China confirms plans for space launch

? After a decade of preparation and months of speculation, China made a concrete commitment Friday to human space travel, announcing plans to launch a manned capsule into orbit next week and enter one of mankind’s most rarefied clubs — that of the spacefaring nations.

The tentative date: between Wednesday and Friday of next week, “at a proper time.” The number of orbits for the still-unidentified first Chinese “taikonaut” and the Shenzhou 5 craft: 14.

The announcement, which represents both a technological and political victory for China’s leaders, was sent as a flash on the wire of the government’s Xinhua News Agency. It confirmed a date that many state-controlled Chinese newspapers had been leaking for days.

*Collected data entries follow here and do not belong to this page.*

(** Claim C3, amended. For an alias with rate [r] the cost of an image is
    the product [width * height / 1000000 * r] rounded to three decimals, and
    the total of a fulfilled call is the sum, from left to right, of the
    costs of the images of the response, each computed on its own from its
    dimensions, where a dimension that is missing, zero or [NaN] counts as
    2048. *)
Theorem total_cost_is_sum_of_image_costs
    (fal_subscribe : string -> SubscribeOptions -> Completion SubscribeResult)
    (apiKey prompt : string) (aspectRatio : AspectRatio) (model : ModelAlias)
    (numImages : option number) (options : option Options.t) (r : number) :
  COST_PER_MEGAPIXEL model = Some r ->
  (forall w h : number,
      calculateImageCost w h model = round3 (((w * h) / int 1000000) * r)%js)
  /\ (forall res : GenerationResult,
        generateImage fal_subscribe apiKey prompt aspectRatio model numImages options
        = Return res ->
        exists result imgs,
          fal_subscribe (AVAILABLE_MODELS model)
            (generateImage_request prompt aspectRatio numImages options)
          = Return result
          /\ optional_images result = Some imgs
          /\ cost res
             = sum_costs
                 (map (fun img =>
                         round3 (((effective_dimension (width img)
                                   * effective_dimension (height img))
                                  / int 1000000) * r)%js)
                      imgs)).
Proof.
  intros Hr. split.
  - intros w h. now apply calculateImageCost_formula.
  - intros res (result & img & imgs & Hcall & Himgs & ->)%generateImage_Return_inv.
    exists result, (img :: imgs). repeat split; [exact Hcall | exact Himgs |].
    cbn [cost]. f_equal. apply map_ext. intros i.
    rewrite image_cost_effective. now apply calculateImageCost_formula.
Qed.

Lemma total_cost_is_sum_of_image_costs_witness :
  COST_PER_MEGAPIXEL flux_dev = Some (decimal false 25 3)
  /\ (forall w h : number,
        calculateImageCost w h flux_dev
        = round3 (((w * h) / int 1000000) * decimal false 25 3)%js)
  /\ (forall res : GenerationResult,
        generateImage (provider (Return (response example_images)))
                      "key" "a lighthouse" ratio_1_1 flux_dev None no_options
        = Return res ->
        exists result imgs,
          provider (Return (response example_images)) (AVAILABLE_MODELS flux_dev)
            (generateImage_request "a lighthouse" ratio_1_1 None no_options)
          = Return result
          /\ optional_images result = Some imgs
          /\ cost res
             = sum_costs
                 (map (fun img =>
                         round3 (((effective_dimension (width img)
                                   * effective_dimension (height img))
                                  / int 1000000) * decimal false 25 3)%js)
                      imgs)).
Proof.
  split; [reflexivity|].
  apply (total_cost_is_sum_of_image_costs
           (provider (Return (response example_images)))
           "key" "a lighthouse" ratio_1_1 flux_dev None no_options
           (decimal false 25 3)).
  reflexivity.
Defined.

(** The costs of the two images of the worked example are 0.025 and 0.05. *)
Lemma example_image_costs :
  map (image_cost flux_dev) example_images = [decimal false 25 3; decimal false 5 2].
Proof. reflexivity. Qed.

(** Their sum is the binary64 value next above 0.075. *)
Lemma example_sum :
  sum_costs [decimal false 25 3; decimal false 5 2]
  = S754_finite false 5404319552844596 (-56)
  /\ decimal false 75 3 = S754_finite false 5404319552844595 (-56)
  /\ SFsucc prec emax (decimal false 75 3) = S754_finite false 5404319552844596 (-56).
Proof. repeat split; reflexivity. Qed.

(** In exact terms: 0.075 lies strictly between the two neighbouring
    binary64 values, nearer to the lower one, which is its rounding; the sum
    is the upper one. *)
Lemma example_sum_exact :
  (5404319552844595 * 1000 < 75 * 2 ^ 56 < 5404319552844596 * 1000)%Z
  /\ (75 * 2 ^ 56 - 5404319552844595 * 1000
      < 5404319552844596 * 1000 - 75 * 2 ^ 56)%Z.
Proof. split; [split|]; reflexivity. Qed.

(** Claim C4, where the code departs from it. Each image cost is rounded to
    three decimals, their sum is not rounded again: for the worked example
    the returned total is the binary64 value next above 0.075, and rounding
    it to three decimals changes it. *)
Theorem example_total_not_rounded :
  generateImage (provider (Return (response example_images)))
                "key" "a lighthouse" ratio_1_1 flux_dev None no_options
  = Return {| status := "COMPLETED";
              imageUrls := [Some "a"; Some "b"];
              cost := S754_finite false 5404319552844596 (-56) |}
  /\ round3 (S754_finite false 5404319552844596 (-56))
     = S754_finite false 5404319552844595 (-56)
  /\ ~ rounded3 (S754_finite false 5404319552844596 (-56))
  /\ (int 0 <= S754_finite false 5404319552844596 (-56))%js = true.
Proof.
  split; [|split; [|split]].
  - erewrite generateImage_completed by reflexivity.
    vm_compute. reflexivity.
  - reflexivity.
  - unfold rounded3. vm_compute. discriminate.
  - reflexivity.
Qed.
(** C4: the loop around [CreateMessage] always ends within [maxRetries + 1]
    attempts; the delay of the k-th failure is the initial value doubled k
    times and capped at the maximum, so the delays are non-decreasing and at
    most the maximum; [backoff] itself is doubled and capped by every
    failure; and a provider that stays overloaded beyond [maxRetries]
    retries gets the terminal error, not another retry. *)
Theorem backoff_policy tools prompt llmMessages (s : State) :
  (∀ b, 0 <= b <= maxBackoff → nextBackoff b = Z.min (b * 2) maxBackoff)
  ∧ ∃ r s' t,
      createWithRetry (S (Z.to_nat maxRetries)) tools prompt llmMessages
        initialBackoff 0 s = Some (r, s')
      ∧ trace s' = trace s ++ t
      ∧ (∀ k d, delays t !! k = Some d →
                d = Z.min (initialBackoff * 2 ^ Z.of_nat k) maxBackoff)
      ∧ (∀ k d d', delays t !! k = Some d → delays t !! S k = Some d' → d <= d')
      ∧ (∀ d, d ∈ delays t → d <= maxBackoff)
      ∧ (length (delays t) <= Z.to_nat maxRetries)%nat
      ∧ length (asked t) = S (length (delays t))
      ∧ (overloadedFor (S (Z.to_nat maxRetries)) tools prompt llmMessages (world s) = true →
           r = Err overloadedMessage ∧ length (delays t) = Z.to_nat maxRetries).
Proof.
  split; [apply nextBackoff_min|].
  destruct (createWithRetry_schedule tools prompt llmMessages
              (S (Z.to_nat maxRetries)) initialBackoff 0 s)
    as (r & s' & t & n & Hrun & Htr & Hd & Hn & Ha & Hall);
    [unfold maxRetries; lia|unfold maxRetries; simpl; lia|].
  exists r, s', t. split; [done|]. split; [done|].
  rewrite Z.sub_0_r in Hn, Hall.
  assert (n <= 5)%nat as Hn5 by (unfold maxRetries in Hn; lia).
  assert (length (delays t) = n) as Hlen by (by rewrite Hd, schedule_length).
  rewrite Hlen, Hd, (schedule_take n 5 _ Hn5).
  split_and!.
  - intros k d [Hk _]%lookup_take_Some. by apply schedule_five_formula.
  - intros k d d' [Hk _]%lookup_take_Some [Hk' _]%lookup_take_Some.
    by apply (schedule_five_monotone k).
  - intros d Hin. apply schedule_five_bounded.
    by apply (subseteq_take n).
  - unfold maxRetries. simpl. lia.
  - done.
  - intros Hover. destruct (Hall Hover) as [-> Hn']. split; [done|lia].
Qed.


(** C10: when the first reply has text, [runPromptNonInteractive] returns
    that text and [nil]; the transcript is the one it was given, and the
    trace has gained the question to the provider and nothing else: no tool
    call is dispatched, whatever invocations the reply asks for. *)
Theorem runPromptNonInteractive_text_reply mcpClients tools prompt messages
    (s : State) message w fuel :
  CreateMessage prompt messages tools (world s) = (Ok message, w) →
  GetContent message ≠ "" →
  runPromptNonInteractive (S fuel) mcpClients tools prompt messages s =
  Some (GetContent message, None, messages,
        setWorld w (emit (Asked prompt messages) s))
  ∧ dispatched (trace (setWorld w (emit (Asked prompt messages) s)))
    = dispatched (trace s).
Proof.
  intros HC Htext. split.
  - simpl. unfold serverRound. simpl. rewrite HC.
    by destruct (String.eqb_spec (GetContent message) "").
  - simpl. unfold dispatched. rewrite omap_app. simpl. by rewrite app_nil_r.
Qed.


(** *** The loop over the tool calls *)



Lemma toolCallStep_framed mcpClients message :
  framed (toolCallStep mcpClients message).
Proof.
  intros acc toolCall. unfold toolCallStep, recordResult, logUsage.
  destruct (GetUsage message) as [i o].
  destruct ((i >? 0) || (o >? 0)); simpl; repeat case_match; simplify_eq/=;
    unfold extend, emit, setWorld; simpl; by rewrite ?app_nil_r, <- ?app_assoc.
Qed.

Lemma serverToolCallStep_framed mcpClients message :
  framed (serverToolCallStep mcpClients message).
Proof.
  intros acc toolCall. unfold serverToolCallStep, recordResult, logUsage.
  destruct (GetUsage message) as [i o].
  destruct ((i >? 0) || (o >? 0)); simpl; repeat case_match; simplify_eq/=;
    unfold extend, emit, setWorld; simpl; by rewrite ?app_nil_r, <- ?app_assoc.
Qed.








(** *** One activation of [runPrompt] *)

Lemma state_eta (s : State) : {| world := world s; trace := trace s ++ [] |} = s.
Proof. destruct s. simpl. by rewrite app_nil_r. Qed.

(** A display that goes through adds only lines to the trace. *)
Lemma display_ready message (s : State) :
  rendererReady message (world s) →
  ∃ t, display message s =
         (None, {| world := renderedWorld message (world s); trace := trace s ++ t |})
       ∧ asked t = [] ∧ dispatched t = [].
Proof.
  unfold rendererReady, renderedWorld, display. intros Hready.
  destruct (String.eqb_spec (GetContent message) "") as [Hempty|Htext].
  - exists []. rewrite state_eta. by destruct (renderer_Render _ _).
  - destruct Hready as [?|Hready]; [done|].
    destruct (renderer_Render (world s) _) as [str|?]; simpl;
      destruct (updateRenderer (world s)) as [[?|] w]; simpl in *; try done;
      destruct (renderer_Render w _); unfold emit, setWorld; simpl;
      rewrite <- ?app_assoc; simpl; eexists; (split; [reflexivity|done]).
Qed.

(** The activation when the provider answers at the first attempt and the
    reply can be displayed. *)
Lemma promptRound_reply mcpClients tools prompt messages (s : State) message w :
  let llmMessages := (announce prompt messages s).1 in
  CreateMessage prompt llmMessages tools (world s) = (Ok message, w) →
  rendererReady message w →
  ∃ t, asked t = [(prompt, llmMessages)] ∧ dispatched t = []
    ∧ let final :=
        toolLoop mcpClients message
          {| messageContent := textContent message; toolResults := [];
             st := {| world := renderedWorld message w; trace := trace s ++ t |} |}
          (GetToolCalls message) in
      let messages' :=
        llmMessages ++ [{| Role := GetRole message; Content := messageContent final |}] in
      promptRound mcpClients tools prompt messages s =
      Some (if (0 <? length (toolResults final))%nat
            then Continue (messages' ++ toolTurns (toolResults final)) (st final)
            else Finished messages' (emit (Printed nl) (st final))).
Proof.
  intros llmMessages HC Hready. unfold promptRound.
  assert (∃ t0, (announce prompt messages s).2
                = {| world := world s; trace := trace s ++ t0 |}
                ∧ asked t0 = [] ∧ dispatched t0 = []) as (t0 & Hs0 & Ha0 & Hd0).
  { unfold announce. destruct (String.eqb prompt "").
    - exists []. by rewrite state_eta.
    - by eexists [_]. }
  subst llmMessages.
  destruct (announce prompt messages s) as [llmMessages s0].
  cbn [fst snd] in *. subst s0.
  rewrite (createWithRetry_ok _ tools prompt llmMessages _ _
             {| world := world s; trace := trace s ++ t0 |} message w HC).
  edestruct (display_ready message) as (t1 & -> & Ha1 & Hd1); [exact Hready|].
  exists (t0 ++ [Spun "Thinking..."; Asked prompt llmMessages] ++ t1).
  split_and!.
  - unfold asked in *. rewrite !omap_app, Ha0, Ha1. done.
  - unfold dispatched in *. rewrite !omap_app, Hd0, Hd1. done.
  - simpl. rewrite <- !app_assoc. simpl. by destruct (0 <? _)%nat.
Qed.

So common has the knowledge become that travel agencies are organizing tours to the province where the launch pad is located.

“All preparatory work for the launch is progressing smoothly,” Xinhua quoted an unidentified space-program official as saying. The military-linked program is highly secretive, and access to its officials is next to impossible.

The launch, scheduled for the Jiuquan Satellite Launch Center in the northwestern province of Gansu, will make China the third country to put a human into space on its own. The former Soviet Union sent Yuri Gagarin up in 1961; the United States launched Alan B. Shepard Jr. less than a month later.

The launch would come shortly after a major annual Communist Party meeting that concludes Tuesday, suggesting an attempt to link the party’s leadership with one of the most patriotism-drenched events in recent Chinese history.